Александр Кустарев

ВОЙНЫ XXI ВЕКА: СТАВКИ И ИГРОКИ



     
     Предварительно: война - это не любой конфликт, а только способ разрешения конфликта с помощью насилия, сопровождаемого кровопролитием. Война - это не синоним конкуренции и борьбы за господство. Перефразируя знаменитый афоризм, скажем, что "война - это продолжение конкуренции и борьбы за господство другими средствами". Войну провоцируют резкий конфликт материальных интересов или резкое обострение враждебности. Войне обычно предшествует обстановка повышенной напряженности или дипломатический кризис.
     Каковы же будут войны в ближайшем столетии? За что они будут вестись? Кто их будет вести? Нынешняя ситуация пестра и хаотична, ее очень трудно систематизировать. Все же обратим внимание на некоторые стороны дела в надежде найти какие-то ориентиры для понимания.
     Войны из объявленных и регулярных превращаются в необъявленные и партизанско-диверсионные, именуемые терроризмом.
     Войны с открытыми боевыми действиями и даже с окопным элементом идут сейчас только на Юге. И это почти исключительно войны гражданские.
     Средства уничтожения стали так эффективны, что их дальнейшее усовершенствование не имеет смысла. Технологически передовые страны перешли к совершенствованию средств подавления, перенося войну в виртуальное пространство и пытаясь решить ее исход до начала кровопролития. Огромное превосходство США (и вообще Севера) в этом отношении - колоссальный фактор мира. Этот мир можно воспринимать как неравный, несправедливый и унизительный для всех остальных, но это мир. Здесь уместно напомнить, что мир возможен в двух случаях. В случае паритета при очень мощном потенциале уничтожения. Или в случае огромного превосходства одного из участников.
     На Юге, однако, военно-техническая оснащенность конфликтующих сторон примерно одинакова, и ее боевая эффективность как раз такова, что война на Юге может стать чуть ли не образом жизни. Что и происходит во многих странах. Мировое сообщество пока не знает, что с этим делать. Впрочем, может быть, знать-то знает, но не очень-то хочет вмешиваться. Тут много лицемерия.

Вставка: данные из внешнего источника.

(* ===== verification/Url.v ===== *)
(** * URLs as net/url and net/http read and write them

    What the HTTP egress of proxy/proxy.go uses of Go's [net/url] and [net/http]: parsing a
    reference, percent-encoding, writing a URL back, resolving "/" against the backend, and
    the checks of [http.NewRequestWithContext].  The syntax of hosts that are bracketed or
    hold several colons differs between Go releases and is a parameter. *)

From S2P Require Import Prelude Errors CarriageHttp CarriageStream Json.
From Stdlib Require Import Strings.Byte.
Open Scope Z_scope.

Record Userinfo : Type := mkUser {
  ui_username : bytes;
  ui_password : option bytes      (* [None] when passwordSet is false *)
}.

Record URL : Type := mkURL {
  u_Scheme : bytes;
  u_Opaque : bytes;
  u_User : option Userinfo;
  u_Host : bytes;
  u_Path : bytes;
  u_RawPath : bytes;
  u_OmitHost : bool;
  u_ForceQuery : bool;
  u_RawQuery : bytes;
  u_Fragment : bytes;
  u_RawFragment : bytes
}.

Inductive url_error : Type :=
| ControlCharacter | MissingScheme | ColonInFirstSegment | InvalidUserinfo | InvalidHost | InvalidEscape.

(** ** Percent-encoding *)

Inductive encoding : Type := encodePath | encodeUserPassword | encodeHost | encodeFragment.

Definition is_alnum (c : byte) : bool :=
  let within lo hi := (b2z lo <=? b2z c) && (b2z c <=? b2z hi) in
  within x61 x7a || within x41 x5a || within x30 x39.

Definition among (s : bytes) (c : byte) : bool := existsb (oct c) s.

Definition shouldEscape (mode : encoding) (c : byte) : bool :=
  if is_alnum c || among (str "-_.~") c then false
  else match mode with
       | encodeHost => negb (among (str "!$&'()*+,;=:[]<>" ++ [x22]) c)
       | encodePath => negb (among (str "$&+,/:;=@") c)
       | encodeUserPassword => negb (among (str "$&+,;=") c)
       | encodeFragment => negb (among (str "$&+,/:;=?@!()*") c)
       end.

Definition url_digit (z : Z) : byte := nth (Z.to_nat z) (str "0123456789ABCDEF") x30.

Definition escape (mode : encoding) (s : bytes) : bytes :=
  flat_map (fun c => if shouldEscape mode c then [x25; url_digit (b2z c / 16); url_digit (b2z c mod 16)] else [c]) s.

(** In a host only octets above 0x7f and the percent sign may be encoded, and an octet that
    would need it may not stand bare. *)
Fixpoint unescape (mode : encoding) (s : bytes) : option bytes :=
  let in_host := match mode with encodeHost => true | _ => false end in
  match s with
  | [] => Some []
  | c :: s' =>
      if oct c x25 then
        match s' with
        | h1 :: h2 :: s'' =>
            a ← hex_value h1; b ← hex_value h2;
            if in_host && (a <? 8) && negb (oct h1 x32 && oct h2 x35) then None
            else cons (z2b (a * 16 + b)) <$> unescape mode s''
        | _ => None
        end
      else if in_host && (b2z c <? 128) && shouldEscape mode c then None
      else cons c <$> unescape mode s'
  end.

Definition unescaped (mode : encoding) (s : bytes) : result url_error bytes :=
  match unescape mode s with Some t => Ok t | None => Err InvalidEscape end.

Definition validEncoded (mode : encoding) (s : bytes) : bool :=
  forallb (fun c => among (str "!$&'()*+,;=:@[]%") c || negb (shouldEscape mode c)) s.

     Север то ли заинтересован, то ли не заинтересован во внутренних войнах Юга - это совсем не очевидно. Но в чем Север заинтересован, это в том, чтобы войны там не стали ядерными. Между тем ситуация с нераспространением ядерного оружия становится все более беспокойной. Коль скоро распространение ядерного оружия надо прекратить во что бы то ни стало, могут потребоваться оккупации ненадежных стран. В том числе превентивные.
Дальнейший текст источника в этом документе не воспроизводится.